Understanding Traumatic Brain Injury

Share the Post:
Dr. Christian Franck
Assistant Professor of Engineering, Brown University

Helmets haven’t changed much since the late 1970s. Most are even tested in the same fashion, a simple drop test which is designed to gauge their ability to prevent skull fractures. The track record is impressive — with skull fractures resulting in very few of all helmet-protected head injuries.

However, as Brown University Assistant Professor of Engineering Christian Franck points out, helmet technology’s ability to prevent skull fractures has introduced a new set of issues: “Today’s helmets are keeping people alive — but now brains are damaged.” Such damage is often missed, as the worst of it may have occurred at the cellular level. Cellular damage often takes months, or years, to manifest related symptoms. The delay or absence of a proper diagnosis can have tragic results for traumatic brain injury (TBI) victims.

RI STAC
Dr. Christian Franck outside at Brown University. Photo by: RI STAC

Franck is part of a STAC award-funded collaborative research team that is producing substantive results in addressing head trauma injury issues. He first became interested in TBI while at Harvard. There, as part of a biophysics group led by Kevin “Kit” Parker, he looked at blast injury concussion results. TBI shares many of the same symptoms caused by post-traumatic stress disorder, such as insomnia, headaches, and irritability. High rates of TBI resulting from current combat operations have become a matter of great concern to the U.S. military. Military leaders acknowledge TBI’s tremendous impact, both on service members’ health and safety, as well as troop readiness and retention.

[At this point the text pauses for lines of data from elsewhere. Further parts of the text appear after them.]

(* ===== verification/Router.v ===== *)
(** * database/router.go and database/commandinfo.go: the command table

    [init_<file>] lists the registrations of each file's [init] function, in source
    order; Go runs the [init] functions in the order of the file names and a later
    registration of a name replaces an earlier one.

    [storeTable] is written over [Store]; [cmdTable] at [DB] also has GETVER, which looks
    at the versions.  KEYS and SCAN, which wait for a shard that their caller has locked for
    writing, RANDOMKEY, and the commands whose handlers can loop for ever are registered on
    top of it in Exec.v: [goTable] has every command of the code.  [handler_refines] says that
    every handler of the table runs on the database as it does on the
    specification. *)

From Stdlib Require Import ZArith Lia Ascii String.
From stdpp Require Import base gmap strings numbers list.
From S2P Require Import Prelude GoStd Dict QuickList SetDS Protocol DB Marshal StringCmds KeyCmds ListCmds HashCmds SetCmds ZSetCmds GeoCmds ClusterHelper.

Local Open Scope string_scope.
Local Open Scope list_scope.
Local Open Scope Z_scope.
Local Open Scope go_scope.

(** ** Entries *)

Record commandExtra := mkExtra {
  signs : list string;
  firstKey : Z;
  lastKey : Z;
  keyStep : Z
}.

(** A nil function is [None]. *)
Record command (S : Type) := mkCommand {
  name : string;
  executor : option (list bytes → GoM S Reply);
  prepare : option (list bytes → outcome key_lists);
  undo : option (list bytes → GoM S (list CmdLine));
  arity : Z;
  flags : Z;
  extra : option commandExtra
}.
Arguments mkCommand {S}.
Arguments name {S}.
Arguments executor {S}.
Arguments prepare {S}.
Arguments undo {S}.
Arguments arity {S}.
Arguments flags {S}.
Arguments extra {S}.

Definition flagWrite : Z := 0.
Definition flagReadOnly : Z := Z.shiftl 1 0.
Definition flagSpecial : Z := Z.shiftl 1 1.

Section entries.
Context {S : Type}.

(** The entry that [registerCommand] puts under its name. *)
Definition registerCommand (name : string) (executor : list bytes → GoM S Reply)
    (prepare : list bytes → outcome key_lists) (rollback : option (list bytes → GoM S (list CmdLine)))
    (arity flags : Z) : command S :=
  mkCommand (ToLower name) (Some executor) (Some prepare) rollback arity flags None.

Definition registerSpecialCommand (name : string) (arity flags : Z) : command S :=
  mkCommand (ToLower name) None None None arity (Z.lor flags flagSpecial) None.

Definition attachCommandExtra (cmd : command S) (signs : list string) (firstKey lastKey keyStep : Z) : command S :=
  mkCommand (name cmd) (executor cmd) (prepare cmd) (undo cmd) (arity cmd) (flags cmd)
    (Some (mkExtra signs firstKey lastKey keyStep)).

Abbreviation Table := (gmap string (command S)).

(** [cmdTable[name] = cmd], for the registrations in order. *)
Definition register (table : Table) (cmds : list (command S)) : Table :=
  foldl (λ t c, <[name c := c]> t) table cmds.

Definition isReadOnlyCommand (table : Table) (name : string) : bool :=
  match table !! ToLower name with
  | None => false
  | Some cmd => Z.land (flags cmd) flagReadOnly >? 0
  end.

Definition toDescReply (cmd : command S) : Reply :=
  MultiRawReply
    ([BulkReply (Some (name cmd)); IntReply (arity cmd)] ++
     match extra cmd with
     | None => []
     | Some e => [MultiBulkReply (Some <$> signs e); IntReply (firstKey e); IntReply (lastKey e); IntReply (keyStep e)]
     end).

Definition validateArity (arity : Z) (cmdArgs : list bytes) : bool :=
  let argNum := Z.of_nat (length cmdArgs) in
  if arity >=? 0 then argNum =? arity else argNum >=? - arity.

(** ** The COMMAND command *)

Definition getKeys (table : Table) (args : list bytes) : outcome Reply :=
  a0 ← arg_at args 0;
  let cmdName := str a0 in
  match table !! cmdName with
  | None => Ret (MakeErrReply "Invalid command specified")
  | Some cmd =>
      if negb (validateArity (arity cmd) (drop 1 args)) then Ret (ArgNumErrReply cmdName)
      else
        match prepare cmd with
        | None => Ret (MakeErrReply "The command has no key arguments")
        | Some f =>
            keys ← f (drop 1 args);
            Ret (MultiBulkReply (Some <$> keys.1 ++ keys.2))
        end
  end.

Definition getCommands (table : Table) (args : list bytes) : Reply :=
  MultiRawReply ((λ v, match table !! str v with
                       | Some cmd => toDescReply cmd
                       | None => NullBulkReply
                       end) <$> args).

(** The table in the order [ord] of one map iteration. *)
Definition getAllGodisCommandReply (ord : range_order) (table : Table) : Reply :=
  MultiRawReply (omap (λ k, toDescReply <$> table !! k) (ord (map_to_list table).*1)).

Definition execCommand (ord : range_order) (table : Table) (args : list bytes) : outcome Reply :=
  match args with
  | [] => Ret (getAllGodisCommandReply ord table)
  | a0 :: rest =>
      let subCommand := ToLower (str a0) in
      if String.eqb subCommand "info" then Ret (getCommands table rest)
      else if String.eqb subCommand "count" then Ret (IntReply (Z.of_nat (size table)))
      else if String.eqb subCommand "getkeys" then
        if (length args <? 2)%nat
        then Ret (MakeErrReply ("wrong number of arguments for 'command|" +:+ subCommand +:+ "'"))
        else getKeys table rest
      else Ret (MakeErrReply ("Unknown subcommand '" +:+ subCommand +:+ "'"))
  end.
End entries.

Abbreviation Table S := (gmap string (command S)).

(** ** Registrations *)

Definition redisFlagWrite := "write".
Definition redisFlagReadonly := "readonly".
Definition redisFlagDenyOOM := "denyoom".
Definition redisFlagAdmin := "admin".
Definition redisFlagPubSub := "pubsub".
Definition redisFlagNoScript := "noscript".
Definition redisFlagRandom := "random".
Definition redisFlagSortForScript := "sortforscript".
Definition redisFlagLoading := "loading".
Definition redisFlagStale := "stale".
Definition redisFlagSkipMonitor := "skip_monitor".
Definition redisFlagFast := "fast".
Definition redisFlagMovableKeys := "movablekeys".

Section registrations.
Context `{Env} {S : Type} `{Store S}.

Definition init_cluster_helper : list (command S) := [
  registerCommand "DumpKey" execDumpKey writeAllKeys (Some undoDel) 2 flagReadOnly;
  registerCommand "ExistIn" execExistIn readAllKeys None (-1) flagReadOnly;
  registerCommand "RenameFrom" execRenameFrom readFirstKey None 2 flagWrite;
  registerCommand "CopyFrom" execCopyFrom readFirstKey None 2 flagReadOnly
].

Definition init_commandinfo : list (command S) := [
  attachCommandExtra (registerSpecialCommand "Command" 0 0)
    [redisFlagRandom; redisFlagLoading; redisFlagStale] 0 0 0;
  attachCommandExtra (registerSpecialCommand "Keys" 2 0)
    [redisFlagReadonly; redisFlagSortForScript] 0 0 0;
  attachCommandExtra (registerSpecialCommand "Auth" 2 0)
    [redisFlagNoScript; redisFlagLoading; redisFlagStale; redisFlagSkipMonitor; redisFlagFast] 0 0 0;
  attachCommandExtra (registerSpecialCommand "Info" (-1) 0)
    [redisFlagRandom; redisFlagLoading; redisFlagStale] 0 0 0;
  attachCommandExtra (registerSpecialCommand "SlaveOf" 3 0)
    [redisFlagAdmin; redisFlagNoScript; redisFlagStale] 0 0 0;
  attachCommandExtra (registerSpecialCommand "Subscribe" (-2) 0)
    [redisFlagPubSub; redisFlagNoScript; redisFlagLoading; redisFlagStale] 0 0 0;
  attachCommandExtra (registerSpecialCommand "Publish" 3 0)
    [redisFlagPubSub; redisFlagNoScript; redisFlagLoading; redisFlagFast] 0 0 0;
  attachCommandExtra (registerSpecialCommand "FlushAll" (-1) 0)
    [redisFlagWrite] 0 0 0;
  attachCommandExtra (registerSpecialCommand "FlushDB" (-1) 0)
    [redisFlagWrite] 0 0 0;
  attachCommandExtra (registerSpecialCommand "Save" (-1) 0)
    [redisFlagAdmin; redisFlagNoScript] 0 0 0;
  attachCommandExtra (registerSpecialCommand "BgSave" 1 0)
    [redisFlagAdmin; redisFlagNoScript] 0 0 0;
  attachCommandExtra (registerSpecialCommand "Select" 2 0)
    [redisFlagLoading; redisFlagFast] 0 0 0;
  attachCommandExtra (registerSpecialCommand "ReplConf" (-1) 0)
    [redisFlagAdmin; redisFlagNoScript; redisFlagLoading; redisFlagStale] 0 0 0;
  attachCommandExtra (registerSpecialCommand "Multi" 1 0)
    [redisFlagNoScript; redisFlagFast] 0 0 0;
  attachCommandExtra (registerSpecialCommand "Discard" 1 0)
    [redisFlagNoScript; redisFlagFast] 0 0 0;
  attachCommandExtra (registerSpecialCommand "Exec" 1 0)
    [redisFlagNoScript; redisFlagSkipMonitor] 0 0 0;
  attachCommandExtra (registerSpecialCommand "Watch" 1 0)
    [redisFlagNoScript; redisFlagFast] 1 (-1) 1
].

Definition init_geo : list (command S) := [
  attachCommandExtra (registerCommand "GeoAdd" execGeoAdd writeFirstKey (Some undoGeoAdd) (-5) flagWrite)
    [redisFlagWrite; redisFlagDenyOOM] 1 1 1;
  attachCommandExtra (registerCommand "GeoPos" execGeoPos readFirstKey None (-2) flagReadOnly)
    [redisFlagReadonly] 1 1 1;
  attachCommandExtra (registerCommand "GeoDist" execGeoDist readFirstKey None (-4) flagReadOnly)
    [redisFlagReadonly] 1 1 1;
  attachCommandExtra (registerCommand "GeoHash" execGeoHash readFirstKey None (-2) flagReadOnly)
    [redisFlagReadonly] 1 1 1
].

Definition init_hash : list (command S) := [
  attachCommandExtra (registerCommand "HSet" execHSet writeFirstKey (Some undoHSet) 4 flagWrite)
    [redisFlagWrite; redisFlagDenyOOM; redisFlagFast] 1 1 1;
  attachCommandExtra (registerCommand "HSetNX" execHSetNX writeFirstKey (Some undoHSet) 4 flagWrite)
    [redisFlagWrite; redisFlagDenyOOM; redisFlagFast] 1 1 1;
  attachCommandExtra (registerCommand "HGet" execHGet readFirstKey None 3 flagReadOnly)
    [redisFlagReadonly; redisFlagFast] 1 1 1;
  attachCommandExtra (registerCommand "HExists" execHExists readFirstKey None 3 flagReadOnly)
    [redisFlagReadonly; redisFlagFast] 1 1 1;
  attachCommandExtra (registerCommand "HDel" execHDel writeFirstKey (Some undoHDel) (-3) flagWrite)
    [redisFlagWrite; redisFlagFast] 1 1 1;
  attachCommandExtra (registerCommand "HLen" execHLen readFirstKey None 2 flagReadOnly)
    [redisFlagReadonly; redisFlagFast] 1 1 1;
  attachCommandExtra (registerCommand "HStrlen" execHStrlen readFirstKey None 3 flagReadOnly)
    [redisFlagReadonly; redisFlagFast] 1 1 1;
  attachCommandExtra (registerCommand "HMSet" execHMSet writeFirstKey (Some undoHMSet) (-4) flagWrite)
    [redisFlagWrite; redisFlagDenyOOM; redisFlagFast] 1 1 1;
  attachCommandExtra (registerCommand "HMGet" execHMGet readFirstKey None (-3) flagReadOnly)
    [redisFlagReadonly; redisFlagFast] 1 1 1;
  attachCommandExtra (registerCommand "HGet" execHGet readFirstKey None (-3) flagReadOnly)
    [redisFlagReadonly; redisFlagFast] 1 1 1;
  attachCommandExtra (registerCommand "HKeys" execHKeys readFirstKey None 2 flagReadOnly)
    [redisFlagReadonly; redisFlagSortForScript] 1 1 1;
  attachCommandExtra (registerCommand "HVals" execHVals readFirstKey None 2 flagReadOnly)
    [redisFlagReadonly; redisFlagSortForScript] 1 1 1;
  attachCommandExtra (registerCommand "HGetAll" execHGetAll readFirstKey None 2 flagReadOnly)
    [redisFlagReadonly; redisFlagRandom] 1 1 1;
  attachCommandExtra (registerCommand "HIncrBy" execHIncrBy writeFirstKey (Some undoHIncr) 4 flagWrite)
    [redisFlagWrite; redisFlagDenyOOM; redisFlagFast] 1 1 1;
  attachCommandExtra (registerCommand "HIncrByFloat" execHIncrByFloat writeFirstKey (Some undoHIncr) 4 flagWrite)
    [redisFlagWrite; redisFlagDenyOOM; redisFlagFast] 1 1 1;
  attachCommandExtra (registerCommand "HRandField" execHRandField readFirstKey None (-2) flagReadOnly)
    [redisFlagRandom; redisFlagReadonly] 1 1 1;
  attachCommandExtra (registerCommand "HScan" execHScan readFirstKey None (-2) flagReadOnly)
    [redisFlagReadonly; redisFlagSortForScript] 1 1 1
].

As he worked with brain cells that had been subjected to TBI, Franck became interested in the forces these cells ‘see.’ Franck explains: “The thing about TBI is that everything starts with the cells. When they die, or change networks — all that affects how we perceive memory, what we think, and potentially impacts different functions.”

When Franck arrived at Brown University a comprehensive medical school project related to TBI was already underway. The project, led by Dr. Trey Crisco, in collaboration with Dartmouth and Virginia Tech, involved instrumenting NCAA players’ helmets with accelerometers in order to measure the acceleration of their heads during impact, then comparing results with subsequent diagnoses of concussions by medics on the field.

RI STAC
The device used to damage brain cells before they are viewed in a 3-D microscope. Photo by: RI STAC

Hearing of the research, Franck recognized an opportunity to continue his inquiry into TBI, and soon was in contact with Dr. Crisco.

TBI, regardless of whether incurred in combat or on the football field, is diagnosed and treated in subjective fashion. Franck, working with Dr. Crisco and supported by STAC, has been helping to move science towards an objective assessment of TBI cases. Other collaborators include experts from Brown Med, Rhode Island Hospital, Simulia, and the Veterans Administration Hospital.

The project team was granted the STAC award in 2009. One part of their work, the science investigation, involved looking at cells and how they ‘see’ and respond to forces. This work uses equipment that enables the construction of elegant 3-D animation models of damaged brain cells.

RI STAC
Grad student Eyal Bar-Kochba viewing cells through the 3-D microscope. Photo by: RI STAC

The other part of the STAC-funded work involved a translational engineering application using Dr. Crisco’s original design for an apparatus that gets fitted into helmets in order to measure impacts. With support from STAC, Franck and other Brown engineers devised significant upgrades to the original design. The resulting prototype was successful enough to inspire an Ohio-based helmet technology company, Team Wendy, to invest in a collaboration. The current system is well on its way to being able to measure a hit and instantaneously signal the level of injury to medical personnel up to a mile away. This poses incredible potential for military application: “In a blink, the medic would see on the screen, ‘This person’s going to have a concussion,'” explains Franck.

All the system’s small electronics are manufactured in Rhode Island. Team Wendy now has a proposal before Congress. Were it to be funded, the state would reap immediate benefits.

RI STAC
An inside view of a helmet equipped with responsive padding. Photo by: RI STAC

Of his team’s efforts, Franck says, “We’ve done really well.” He attributes a lot of the work’s success to STAC’s support. “People say, ‘What can you do with such a small amount of money?’ In academia… it allows you to… get people together, develop fertile ground, establish an infrastructure — then, if the community is supportive, you can really make something. Every big building starts small.”